[Records from a dataset]
——

(** * PaperCrypt: the [qr] and [generate] commands

    A shallow embedding of [cmd/qr.go] (version sniffing and dispatch of a
    QR payload) and of [cmd/generate.go] (the encode path of the command
    line), together with the parts of the Go standard library the two
    commands lean on: [strings], [strconv.ParseInt], the [encoding/json]
    scanner and its rules for storing a JSON value into a Go struct.

    Go strings and byte slices are modelled as [string] (a list of 8-bit
    characters).  Go's [error] values are modelled by the inductive type
    [error]; [errors.Join] and [errors.New] are constructors of it.

    A command is a function from the state of the machine to an outcome
    and a new state (module [Prog]): [RunE] either returns [nil] or an
    error, [Run] either returns or leaves through [os.Exit].  The state
    carries the log of what the command did, in order.  What lies outside
    the two files (the packages [internal] and [util], the image and QR
    decoders, the clock, the entropy source, the encryption) is gathered
    in a record [Env] per command, and every property is proved for every
    such environment. *)

From Stdlib Require Import ZArith NArith Ascii String List Bool Lia.
From stdpp Require Import base option list gmap strings pretty.

Set Warnings "-register-all".

Local Open Scope string_scope.
Local Open Scope N_scope.

(** ** Go runtime: errors, results, [strings], [strconv] *)
Module Go.

Inductive num_error_kind := ErrSyntax | ErrRange.

(** The [error] values the two commands can see. *)
Inductive error :=
| New (msg : string)                              (* errors.New *)
| Join (e1 e2 : error)                            (* errors.Join(e1, e2) *)
| SyntaxError (msg : string)                      (* *json.SyntaxError *)
| UnmarshalTypeError (value gotype : string)      (* *json.UnmarshalTypeError *)
| NumError (func num : string) (kind : num_error_kind) (* *strconv.NumError *)
| EOF                                             (* io.EOF *)
| Foreign (msg : string).                         (* any error of a collaborator *)

(** A Go pair [(value, err)] whose value is only used when [err == nil]. *)
Inductive result (A : Type) :=
| Ok (a : A)
| Err (e : error).
Arguments Ok {A} a.
Arguments Err {A} e.

Definition is_ok {A} (r : result A) : bool :=
  match r with Ok _ => true | Err _ => false end.

Definition code (c : ascii) : N := N_of_ascii c.

Definition in_range (lo hi : N) (c : ascii) : bool :=
  (lo <=? code c) && (code c <=? hi).

Definition LF : ascii := "010"%char.
Definition CR : ascii := "013"%char.
Definition TAB : ascii := "009"%char.
Definition DQUOTE : ascii := "034"%char.
Definition BACKSLASH : ascii := "092"%char.

(** [strings.HasPrefix] *)
Fixpoint HasPrefix (s p : string) : bool :=
  match p, s with
  | EmptyString, _ => true
  | String a p', String b s' => Ascii.eqb a b && HasPrefix s' p'
  | String _ _, EmptyString => false
  end.

Fixpoint drop (n : nat) (s : string) : string :=
  match n, s with
  | O, _ => s
  | S n', String _ s' => drop n' s'
  | S _, EmptyString => EmptyString
  end.

(** [strings.TrimPrefix] *)
Definition TrimPrefix (s p : string) : string :=
  if HasPrefix s p then drop (String.length p) s else s.

(** [strings.Split(s, sep)] for a one-character separator: the pieces of
    [s] between the separators, one more than there are separators. *)
Fixpoint Split (s : string) (sep : ascii) : list string :=
  match s with
  | EmptyString => [EmptyString]
  | String c s' =>
      if Ascii.eqb c sep then EmptyString :: Split s' sep
      else
        match Split s' sep with
        | piece :: pieces => String c piece :: pieces
        | [] => [String c EmptyString]
        end
  end.

(** [strings.ReplaceAll(s, old, new)] for a one-character [old]. *)
Fixpoint ReplaceAll (s : string) (old : ascii) (new : string) : string :=
  match s with
  | EmptyString => EmptyString
  | String c s' =>
      if Ascii.eqb c old then new ++ ReplaceAll s' old new
      else String c (ReplaceAll s' old new)
  end.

——

→ Goal of the exercise
In the answer, each line of the data must appear exactly as written.

→ Answer section
(** * PaperCrypt: the [qr] and [generate] commands

    A shallow embedding of [cmd/qr.go] (version sniffing and dispatch of a
    QR payload) and of [cmd/generate.go] (the encode path of the command
    line), together with the parts of the Go standard library the two
    commands lean on: [strings], [strconv.ParseInt], the [encoding/json]
    scanner and its rules for storing a JSON value into a Go struct.

    Go strings and byte slices are modelled as [string] (a list of 8-bit
    characters).  Go's [error] values are modelled by the inductive type
    [error]; [errors.Join] and [errors.New] are constructors of it.

    A command is a function from the state of the machine to an outcome
    and a new state (module [Prog]): [RunE] either returns [nil] or an
    error, [Run] either returns or leaves through [os.Exit].  The state
    carries the log of what the command did, in order.  What lies outside
    the two files (the packages [internal] and [util], the image and QR
    decoders, the clock, the entropy source, the encryption) is gathered
    in a record [Env] per command, and every property is proved for every
    such environment. *)

From Stdlib Require Import ZArith NArith Ascii String List Bool Lia.
From stdpp Require Import base option list gmap strings pretty.

Set Warnings "-register-all".

Local Open Scope string_scope.
Local Open Scope N_scope.

(** ** Go runtime: errors, results, [strings], [strconv] *)
Module Go.

Inductive num_error_kind := ErrSyntax | ErrRange.

(** The [error] values the two commands can see. *)
Inductive error :=
| New (msg : string)                              (* errors.New *)
| Join (e1 e2 : error)                            (* errors.Join(e1, e2) *)
| SyntaxError (msg : string)                      (* *json.SyntaxError *)
| UnmarshalTypeError (value gotype : string)      (* *json.UnmarshalTypeError *)
| NumError (func num : string) (kind : num_error_kind) (* *strconv.NumError *)
| EOF                                             (* io.EOF *)
| Foreign (msg : string).                         (* any error of a collaborator *)

(** A Go pair [(value, err)] whose value is only used when [err == nil]. *)
Inductive result (A : Type) :=
| Ok (a : A)
| Err (e : error).
Arguments Ok {A} a.
Arguments Err {A} e.

Definition is_ok {A} (r : result A) : bool :=
  match r with Ok _ => true | Err _ => false end.

Definition code (c : ascii) : N := N_of_ascii c.

Definition in_range (lo hi : N) (c : ascii) : bool :=
  (lo <=? code c) && (code c <=? hi).

Definition LF : ascii := "010"%char.
Definition CR : ascii := "013"%char.
Definition TAB : ascii := "009"%char.
Definition DQUOTE : ascii := "034"%char.
Definition BACKSLASH : ascii := "092"%char.

(** [strings.HasPrefix] *)
Fixpoint HasPrefix (s p : string) : bool :=
  match p, s with
  | EmptyString, _ => true
  | String a p', String b s' => Ascii.eqb a b && HasPrefix s' p'
  | String _ _, EmptyString => false
  end.

Fixpoint drop (n : nat) (s : string) : string :=
  match n, s with
  | O, _ => s
  | S n', String _ s' => drop n' s'
  | S _, EmptyString => EmptyString
  end.

(** [strings.TrimPrefix] *)
Definition TrimPrefix (s p : string) : string :=
  if HasPrefix s p then drop (String.length p) s else s.

(** [strings.Split(s, sep)] for a one-character separator: the pieces of
    [s] between the separators, one more than there are separators. *)
Fixpoint Split (s : string) (sep : ascii) : list string :=
  match s with
  | EmptyString => [EmptyString]
  | String c s' =>
      if Ascii.eqb c sep then EmptyString :: Split s' sep
      else
        match Split s' sep with
        | piece :: pieces => String c piece :: pieces
        | [] => [String c EmptyString]
        end
  end.

(** [strings.ReplaceAll(s, old, new)] for a one-character [old]. *)
Fixpoint ReplaceAll (s : string) (old : ascii) (new : string) : string :=
  match s with
  | EmptyString => EmptyString
  | String c s' =>
      if Ascii.eqb c old then new ++ ReplaceAll s' old new
      else String c (ReplaceAll s' old new)
  end.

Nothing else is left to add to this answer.